● **Aim of the task**
Exactly the lines from the opening of the records through the line containing "rewrite (list_lookup_total_correct _" should be copied, with both included.

Dataset entries
━━━━━━━━━━━━━━━━━━━━━━━━━━━━━━
Lemma uuid_to_str_length v :
  length v = kStaticSize -> String.length (uuid_to_str v) = kStringSize.
Proof.
  intros Hlen. rewrite (uuid_to_str_canonical_form v Hlen).
  destruct (uuid_explicit v Hlen)
    as (b0&b1&b2&b3&b4&b5&b6&b7&b8&b9&b10&b11&b12&b13&b14&b15&->).
  reflexivity.
Qed.

(** ** Decoding an encoding *)

Lemma uuid_wf_lookup_total v i :
  uuid_wf v -> (i < kStaticSize)%nat -> is_uint8 (v !!! i).
Proof.
  intros [Hlen Hall] Hi.
  destruct (lookup_lt_is_Some_2 v i ltac:(lia)) as [x Hx].
  rewrite (list_lookup_total_correct _ _ _ Hx).
  exact (Forall_lookup_1 _ _ _ _ Hall Hx).
Qed.

Lemma decode_byte_encode v i :
  uuid_wf v -> (i < kStaticSize)%nat ->
  decode_byte (uuid_to_str v) i = Some (v !!! i).
Proof.
  intros Hwf Hi.
  pose proof (uuid_wf_lookup_total v i Hwf Hi) as Hb.
  destruct Hwf as [Hlen _].
  destruct (uuid_to_str_at v i Hlen Hi) as (Hhi & Hlo & Hsep).
  unfold decode_byte.
  assert (Hguard : separator_case i
                   && negb (Ascii.eqb (string_at (uuid_to_str v) (start_pos i)) "-")
                   = false).
  { destruct (separator_case i); [|reflexivity].
    rewrite Hsep by reflexivity. reflexivity. }
  rewrite Hguard, Hhi, Hlo.
  rewrite (from_hexdigit_hex_hi _ Hb), (from_hexdigit_hex_lo _ Hb).
  now rewrite (join_nibbles _ Hb).
Qed.

Lemma str_to_uuid_uuid_to_str v out :
  uuid_wf v -> length out = kStaticSize ->
  str_to_uuid (uuid_to_str v) out = Ok (true, v).
Proof.
  intros Hwf Hout. pose proof Hwf as [Hlen _].
  rewrite str_to_uuid_decode, (uuid_to_str_length v Hlen), Nat.eqb_refl.
  destruct (decode_from kStaticSize 0 (uuid_to_str v) out) as [b d] eqn:E.
  assert (Hb : b = true).
  { change b with (fst (b, d)). rewrite <- E, decode_from_flag.
    apply forallb_forall. intros k Hk. apply in_seq in Hk.
    rewrite decode_byte_encode by (auto; lia). reflexivity. }
  subst b.
  apply decode_from_data in E; [|rewrite Hout; reflexivity].
  destruct E as (Hl & _ & Hk).
  do 2 f_equal. apply list_eq. intros k.
  destruct (decide (k < kStaticSize)%nat) as [Hlt|Hge].
  - rewrite <- Hk by lia. rewrite decode_byte_encode by auto.
    symmetry. apply list_lookup_lookup_total_lt. lia.
  - rewrite !lookup_ge_None_2 by lia. reflexivity.
Qed.

(** ** Which strings are accepted *)

Lemma decode_byte_accepts s i :
  is_Some_b (decode_byte s i)
  = (negb (separator_case i) || Ascii.eqb (string_at s (start_pos i)) "-")
    && (is_hex_digit_char (string_at s (digit_pos i))
        && is_hex_digit_char (string_at s (S (digit_pos i)))).
Proof.
  unfold decode_byte. rewrite <- !from_hexdigit_accepts.
  destruct (separator_case i),
    (Ascii.eqb (string_at s (start_pos i)) "-"),
    (from_hexdigit (char_to_int (string_at s (digit_pos i)))),
    (from_hexdigit (char_to_int (string_at s (S (digit_pos i)))));
    reflexivity.
Qed.

Lemma canonical_chars_decode s :
  forallb (canonical_char_ok s) (seq 0 36)
  = forallb (fun k => is_Some_b (decode_byte s k)) (seq 0 kStaticSize).
Proof.
  unfold kStaticSize. cbn [seq forallb]. rewrite !decode_byte_accepts.
  unfold canonical_char_ok.
  cbn [separator_position separator_case digit_pos start_pos separators_below
       Nat.eqb Nat.ltb Nat.leb Nat.add Nat.mul orb negb andb].
  rewrite <- !andb_assoc. reflexivity.
Qed.

Lemma str_to_uuid_flag s out :
  exists out', str_to_uuid s out = Ok (is_canonical_encoding s, out').
Proof.
  rewrite str_to_uuid_decode. unfold is_canonical_encoding.
  change kStringSize with 36%nat.
  destruct (String.length s =? 36)%nat; cbn [andb]; [|eauto].
  rewrite canonical_chars_decode, <- (decode_from_flag s kStaticSize 0 out).
  destruct (decode_from kStaticSize 0 s out) as [b d]. eauto.
Qed.

(** ** The counter as a big-endian integer *)

Lemma be_value_snoc l b : be_value (l ++ [b]) = be_value l * 256 + b.
Proof. unfold be_value. now rewrite fold_left_app. Qed.

Lemma be_value_bound l :
  Forall is_uint8 l -> 0 <= be_value l < 256 ^ Z.of_nat (length l).
Proof.
  induction l as [|b l IH] using rev_ind; intros Hall.
  - cbn. lia.
  - apply Forall_app in Hall as [Hl Hb].
    apply Forall_cons_1 in Hb as [Hb _]. unfold is_uint8 in Hb.
    specialize (IH Hl).
    rewrite be_value_snoc, length_app, Nat.add_1_r, Nat2Z.inj_succ.
    rewrite Z.pow_succ_r by lia. lia.
Qed.

Lemma increment_from_no_carry i next : increment_from i false next = next.
Proof. destruct i; reflexivity. Qed.

(** The loop at index [i] leaves everything from the buffer's end on alone. *)
Lemma increment_from_app i :
  forall carry l t,
    (i <= length l)%nat ->
    increment_from i carry (l ++ t) = increment_from i carry l ++ t.
Proof.
  induction i as [|i IH]; intros carry l t Hle; [reflexivity|].
  cbn [increment_from]. destruct carry; [|reflexivity].
  rewrite (lookup_total_app_l l t i) by lia.
  rewrite (insert_app_l l t i) by lia.
  rewrite lookup_total_app_l by (rewrite length_insert; lia).
  apply IH. rewrite length_insert. lia.
Qed.

(** One increment adds one modulo [256 ^ length]: the carry runs from the
    last byte toward the first and is dropped past the first. *)
Lemma increment_from_value l :
  Forall is_uint8 l ->
  length (increment_from (length l) true l) = length l
  /\ Forall is_uint8 (increment_from (length l) true l)
  /\ be_value (increment_from (length l) true l)
     = (be_value l + 1) mod 256 ^ Z.of_nat (length l).
Proof.
  induction l as [|b l IH] using rev_ind; intros Hall.
  - cbn. repeat split. constructor.
  - apply Forall_app in Hall as [Hl Hb].
    apply Forall_cons_1 in Hb as [Hb _].
    destruct (IH Hl) as (IHlen & IHall & IHval).
    pose proof (be_value_bound l Hl) as Hbound.
    rewrite length_app, Nat.add_1_r. cbn [increment_from].
    rewrite (list_lookup_total_middle l [] b (length l) eq_refl).
    rewrite (insert_app_r_alt l [b] (length l)) by lia.
    rewrite Nat.sub_diag. cbn [insert list_insert].
    rewrite (list_lookup_total_middle l [] _ (length l) eq_refl).
    rewrite Nat2Z.inj_succ, Z.pow_succ_r by lia.
    unfold is_uint8, to_uint8 in *.
    destruct (Z.eqb_spec ((b + 1) mod 256) 0) as [Hz|Hnz].
    + assert (b = 255) by (destruct (Z.eq_dec b 255) as [|Hne]; [assumption|];
        rewrite Z.mod_small in Hz by lia; lia).
      subst b. rewrite Hz.
      rewrite increment_from_app by lia.
      rewrite length_app, IHlen. split; [simpl; lia|]. split.
      * apply Forall_app. split; [exact IHall|]. repeat constructor; lia.
      * rewrite !be_value_snoc, IHval.
        replace (be_value l * 256 + 255 + 1) with ((be_value l + 1) * 256) by lia.
        rewrite (Z.mul_comm 256 (256 ^ Z.of_nat (length l))).
        rewrite Z.mul_mod_distr_r by lia. lia.
    + assert (b < 255) by (destruct (Z.eq_dec b 255) as [->|Hne];
        [exfalso; apply Hnz; reflexivity | lia]).
      rewrite Z.mod_small by lia.
      rewrite increment_from_no_carry.
      rewrite length_app. split; [simpl; lia|]. split.
      * apply Forall_app. split; [exact Hl|]. repeat constructor; lia.
      * rewrite !be_value_snoc. rewrite Z.mod_small; lia.
Qed.

Lemma increment_wf next :
  uuid_wf next ->
  uuid_wf (increment next)
  /\ be_value (increment next) = (be_value next + 1) mod 2 ^ 128.
Proof.
  intros [Hlen Hall]. unfold increment, static_size.
  rewrite <- Hlen.
  destruct (increment_from_value next Hall) as (Hl & Ha & Hv).
  split; [split; [congruence | exact Ha]|].
  rewrite Hv, Hlen. reflexivity.
Qed.

Lemma increment_iter_value next (k : nat) :
  uuid_wf next ->
  uuid_wf (Nat.iter k increment next)
  /\ be_value (Nat.iter k increment next)
     = (be_value next + Z.of_nat k) mod 2 ^ 128.
Proof.
  intros Hwf. induction k as [|k [IHwf IHval]].
  - split; [exact Hwf|].
    destruct Hwf as [Hlen Hall]. pose proof (be_value_bound next Hall) as Hb.
    rewrite Hlen in Hb. change (256 ^ Z.of_nat kStaticSize) with (2 ^ 128) in Hb.
    rewrite Z.add_0_r, Z.mod_small; [reflexivity | lia].
  - change (Nat.iter (S k) increment next)
      with (increment (Nat.iter k increment next)).
    destruct (increment_wf _ IHwf) as [Hwf' Hval'].
    split; [exact Hwf'|].
    rewrite Hval', IHval, Nat2Z.inj_succ.
    rewrite Zplus_mod_idemp_l. f_equal. lia.
Qed.

(** The counter before the digest does not return to a value it has had
    until [2 ^ 128] calls have been made. *)
Lemma increment_iter_distinct next (j k : nat) :
  uuid_wf next ->
  (j < k)%nat -> Z.of_nat k - Z.of_nat j < 2 ^ 128 ->
  Nat.iter j increment next <> Nat.iter k increment next.
Proof.
  intros Hwf Hjk Hlt Heq.
  destruct (increment_iter_value next j Hwf) as [_ Hj].
  destruct (increment_iter_value next k Hwf) as [_ Hk].
  rewrite Heq, Hk in Hj.
  set (m := 2 ^ 128) in *. assert (Hm : 0 < m) by (subst m; lia).
  assert (Hd : (Z.of_nat k - Z.of_nat j) mod m = 0).
  { replace (Z.of_nat k - Z.of_nat j)
      with ((be_value next + Z.of_nat k) - (be_value next + Z.of_nat j)) by lia.
    rewrite Zminus_mod, Hj, Z.sub_diag. apply Z.mod_0_l. lia. }
  rewrite Z.mod_small in Hd by lia. lia.
Qed.

(** ** The digest step *)

(** The model of SHA-1 on the test vectors of FIPS 180: the empty message
    and "abc". *)
Example sha1_empty :
  SHA1.sha1 []
  = [218; 57; 163; 238; 94; 107; 75; 13; 50; 85;
     191; 239; 149; 96; 24; 144; 175; 216; 7; 9].
Proof. vm_compute. reflexivity. Qed.

Example sha1_abc :
  SHA1.sha1 [97; 98; 99]
  = [169; 153; 62; 54; 71; 6; 129; 106; 186; 62;
     37; 113; 120; 80; 194; 108; 156; 208; 216; 157].
Proof. vm_compute. reflexivity. Qed.

Lemma sha1_length msg : length (SHA1.sha1 msg) = SHA1.SHA_DIGEST_LENGTH.
Proof.
  unfold SHA1.sha1.
  destruct (fold_left SHA1.compress _ SHA1.init) as [[[[h0 h1] h2] h3] h4].
  reflexivity.
Qed.

Lemma version_field b : Z.land (to_uint8 (Z.lor (Z.land b 15) 64)) 240 = 64.
Proof.
  change 15 with (Z.ones 4). rewrite Z.land_ones by lia.
  pose proof (Z.mod_pos_bound b (2 ^ 4) ltac:(lia)) as Hx.
  assert (H : forall x, is_uint8 x ->
            (fun x => (16 <=? x)
                      || (Z.land (to_uint8 (Z.lor x 64)) 240 =? 64)) x = true).
  { apply uint8_enum. vm_compute. reflexivity. }
  specialize (H (b mod 2 ^ 4) ltac:(unfold is_uint8; lia)). cbv beta in H.
  apply orb_true_iff in H. destruct H as [H|H]; lia.
Qed.

Lemma variant_field b : Z.land (to_uint8 (Z.lor (Z.land b 63) 128)) 192 = 128.
Proof.
  change 63 with (Z.ones 6). rewrite Z.land_ones by lia.
  pose proof (Z.mod_pos_bound b (2 ^ 6) ltac:(lia)) as Hx.
  assert (H : forall x, is_uint8 x ->
            (fun x => (64 <=? x)
                      || (Z.land (to_uint8 (Z.lor x 128)) 192 =? 128)) x = true).
  { apply uint8_enum. vm_compute. reflexivity. }
  specialize (H (b mod 2 ^ 6) ltac:(unfold is_uint8; lia)). cbv beta in H.
  apply orb_true_iff in H. destruct H as [H|H]; lia.
Qed.

(** [hash_uuid] always returns, and what it returns carries both fields. *)
Lemma hash_uuid_fields uuid :
  exists r, hash_uuid uuid = Ok r
    /\ Z.land (r !!! 6%nat) 240 = 64
    /\ Z.land (r !!! 8%nat) 192 = 128.
Proof.
  unfold hash_uuid, SHA1.SHA1_Init, SHA1.SHA1_Update, SHA1.SHA1_Final.
  cbn [Z.eqb Pos.eqb guarantee bind app].
  set (ob := SHA1.sha1 (take static_size uuid)).
  assert (Hob : length ob = 20%nat) by apply sha1_length.
  eexists. split; [reflexivity|].
  unfold memcpy, static_size, kStaticSize.
  rewrite !lookup_total_app_l
    by (rewrite length_take, !length_insert, Hob; cbv; lia).
  rewrite !lookup_total_take_lt by lia.
  split.
  - rewrite list_lookup_total_insert_ne by lia.
    rewrite list_lookup_total_insert_eq by (rewrite Hob; lia).
    apply version_field.
  - rewrite list_lookup_total_insert_eq by (rewrite length_insert, Hob; lia).
    rewrite list_lookup_total_insert_ne by lia.
    apply variant_field.
Qed.

Lemma uuid_t_new_ok :
  uuid_t_new = Ok (c_str magic_unset_uuid).
Proof. reflexivity. Qed.

Lemma get_and_increment_uuid_ok tl :
  length (next_uuid tl) = kStaticSize ->
  get_and_increment_uuid tl
  = Ok (next_uuid tl,
        mk_thread_locals (next_uuid_initialized tl) (increment (next_uuid tl))).
Proof.
  intros Hlen. unfold get_and_increment_uuid.
  rewrite uuid_t_new_ok. cbn [bind]. unfold memcpy, static_size.
  rewrite take_ge by lia.
  rewrite drop_ge by (cbv; lia). now rewrite app_nil_r.
Qed.

Lemma get_and_increment_uuid_returns tl :
  exists r tl', get_and_increment_uuid tl = Ok (r, tl').
Proof. unfold get_and_increment_uuid. rewrite uuid_t_new_ok. cbn [bind]. eauto. Qed.

(** An initialised thread digests the counter it had before the call and
    leaves the incremented counter behind: consecutive calls feed
    consecutive counter values to [hash_uuid]. *)
Lemma generate_uuid_digest_input dev tl :
  next_uuid_initialized tl = true ->
  length (next_uuid tl) = kStaticSize ->
  exists u,
    hash_uuid (next_uuid tl) = Ok u
    /\ generate_uuid dev tl
       = Ok (u, mk_thread_locals true (increment (next_uuid tl))).
Proof.
  intros Hinit Hlen.
  destruct (hash_uuid_fields (next_uuid tl)) as (u & Hu & _).
  exists u. split; [exact Hu|].
  unfold generate_uuid. rewrite Hinit. cbn [negb bind].
  rewrite (get_and_increment_uuid_ok tl Hlen). cbn [bind].
  rewrite Hu, Hinit. reflexivity.
Qed.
━━━━━━━━━━━━━━━━━━━━━━━━━━━━━━
● **The answer**
Lemma uuid_to_str_length v :
  length v = kStaticSize -> String.length (uuid_to_str v) = kStringSize.
Proof.
  intros Hlen. rewrite (uuid_to_str_canonical_form v Hlen).
  destruct (uuid_explicit v Hlen)
    as (b0&b1&b2&b3&b4&b5&b6&b7&b8&b9&b10&b11&b12&b13&b14&b15&->).
  reflexivity.
Qed.

(** ** Decoding an encoding *)

Lemma uuid_wf_lookup_total v i :
  uuid_wf v -> (i < kStaticSize)%nat -> is_uint8 (v !!! i).
Proof.
  intros [Hlen Hall] Hi.
  destruct (lookup_lt_is_Some_2 v i ltac:(lia)) as [x Hx].
  rewrite (list_lookup_total_correct _ _ _ Hx).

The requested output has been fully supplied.